This story originally featured on Saveur
“It sounds like the type of drink that should be consumed at a bachelorette party,” laughs Morten Brink Iwersen, co-founder of Frederiksdal. He’s referring to cherry wine, or kirsebaervin, a Danish product that has a terrible reputation in its home country—one he has been trying to rectify for the past decade. Iwersen is right: Cherry wine does sound like the kind of cheap, sugary drink that’s fueled many a bachelorette party. But Denmark actually has a long and interesting history with fruit wines.
Production of these fortified wines began in private households during World War II, when grape wine wasn’t available. Using artificial yeast and added spices and enzymes, cherry wine was cheap to make—and easy to drink. Following the war, grape wines gushed back onto the market, and sweet fruit wines slowly trickled out. These days, “the only time Danes really drink cherry wine is at Christmas,” says Iwersen, a journalist who found himself in the cherry wine business by accident.
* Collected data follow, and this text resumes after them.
(** A validator's output and exit code. *)
Example validator_main_ok :
  api_validator_main plain_yaml (only sample_api) "validate-instrument-api" ["api.yaml"] =
  Ok ("Validation succeeded." +:+ String LF EmptyString, 0%Z).
Proof. vm_compute. reflexivity. Qed.
(** C11. A round of the heartbeat monitor with a callback reports exactly the
    processes that are more than the timeout late, in nanoseconds of the clock,
    and that do not run: a process that runs is never reported, however late
    its heartbeat.  Each is reported once in a round, and the round marks the
    entries of the reported processes as not alive and changes no other
    entry. *)
Theorem monitor_reports_exactly_dead now w pm pids pid :
  pm_wf pm → pids ≡ₚ (map_to_list (processes_ pm)).*1 → dead_callback_ pm = true →
  (0 ≤ now < two63)%Z →
  map_Forall (λ _ i, (0 ≤ info_last_heartbeat i < two63)%Z) (processes_ pm) →
  let '(_, pm', reported) := heartbeat_monitor_round now w pm pids in
  (pid ∈ reported ↔
     ∃ i, processes_ pm !! pid = Some i ∧
          (heartbeat_timeout_ pm * 1000000 < now - info_last_heartbeat i)%Z ∧
          children w !! pid ≠ Some Running) ∧
  NoDup reported ∧
  processes_ pm' !! pid =
    (if bool_decide (pid ∈ reported) then set_alive false else id) <$> processes_ pm !! pid.
Proof.
  intros Hwf Hp Hcb Hnow Hheard. unfold heartbeat_monitor_round.
  assert (NoDup pids) as Hnd by (rewrite Hp; apply NoDup_fst_map_to_list).
  pose proof (monitor_scan_exact now w pm pids Hwf Hnd) as Hs.
  destruct (monitor_scan now w pm pids) as [[w' pm'] dead]. destruct Hs as (-> & Hd & Hq).
  rewrite Hd, Hcb. split_and!; [|by apply NoDup_filter|done].
  rewrite list_elem_of_filter, Hp. unfold late, is_running. rewrite bool_decide_eq_false.
  split.
  - intros [[Hl Hr] _]. destruct (processes_ pm !! pid) as [i|] eqn:Hi; [|done].
    rewrite missed_heartbeat_exact in Hl by (done || by apply (Hheard _ _ Hi)).
    apply bool_decide_eq_true in Hl. by exists i.
  - intros (i & Hi & Hl & Hr). rewrite Hi, missed_heartbeat_exact by (done || by apply (Hheard _ _ Hi)).
    rewrite bool_decide_eq_true. split; [done|].
    apply list_elem_of_fmap. exists (pid, i). split; [done|]. by apply elem_of_map_to_list.
Qed.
In 2006, Iwersen met his soon-to-be business partner Harald Krabbe, the now-winemaker at Frederiksdal. Krabbe had recently inherited a cherry farm from his father but was unsure what to do with all the cherry trees. “There’s no money in cherry farming!” says Iwersen. As a wine lover and amateur winemaker (he had made grape wine in France), Iwersen decided to try his hand at cherry wine. “After I suggested it, I called up my friend who is a chef in Denmark and said: I’ve just done something really stupid. I promised a farmer I can make cherry wine. Can you help me?” says Iwersen.
Frederiksdal produced its first 200 bottles of wine in 2008 and has since expanded to 40,000 bottles, ranging from sparkling to dessert wine. Unlike other cherry wines, Frederiksdal employs techniques that are more commonly used to make port: sour cherries—a heritage Danish variety known as Stevnsbær—are fermented for three to five days and pressed with natural yeast. Some of their wines are also barrel-aged or aged outdoors in glass carboys.
“Frederiksdal is interesting because they are producing large amounts of cherry wine,” says Rasmus Holm, the owner of Holm Cider, a cider bar and shop in Copenhagen. “For this type of wine to really take off, it needs to be more mainstream, and Frederiksdal seems to be going in that direction.” While cherry wine might not seem mainstream in comparison to grape wine, as far as fruit wines go, “it’s definitely getting bigger,” says Jens Skovgaard of Cold Hand Winery, a fruit winery in northern Denmark that makes apple wines and cherry liqueur. “Many people just don’t know how to drink it,” explains Skovgaard.
Luckily, restaurants are helping get the word out: Frederiksdal’s cherry wine has made it onto menus all over Denmark. At the Michelin-starred Marchal in Copenhagen’s stately Hotel D’Angleterre, for instance, it’s typically paired with desserts starring ingredients like dark chocolate and blackberries. The product has also made its way stateside and can be found at top restaurants in New York City, including Danish chef Claus Meyer’s much-lauded Agern.
Ashley Sinon, service manager at Agern, has found that most diners are intrigued by the idea of cherry wine. “The feedback has been that the kirsebaervin is interesting, complex, and tasty. The wine certainly lends itself to our cuisine,” says Sinon. “Our Danish guests are always delighted to see an esteemed creation from their home on the menu.” Of course, if any Danes are ordering it for nostalgia’s sake at Christmastime, they’re in for a big surprise: This is not your grandma’s cherry wine.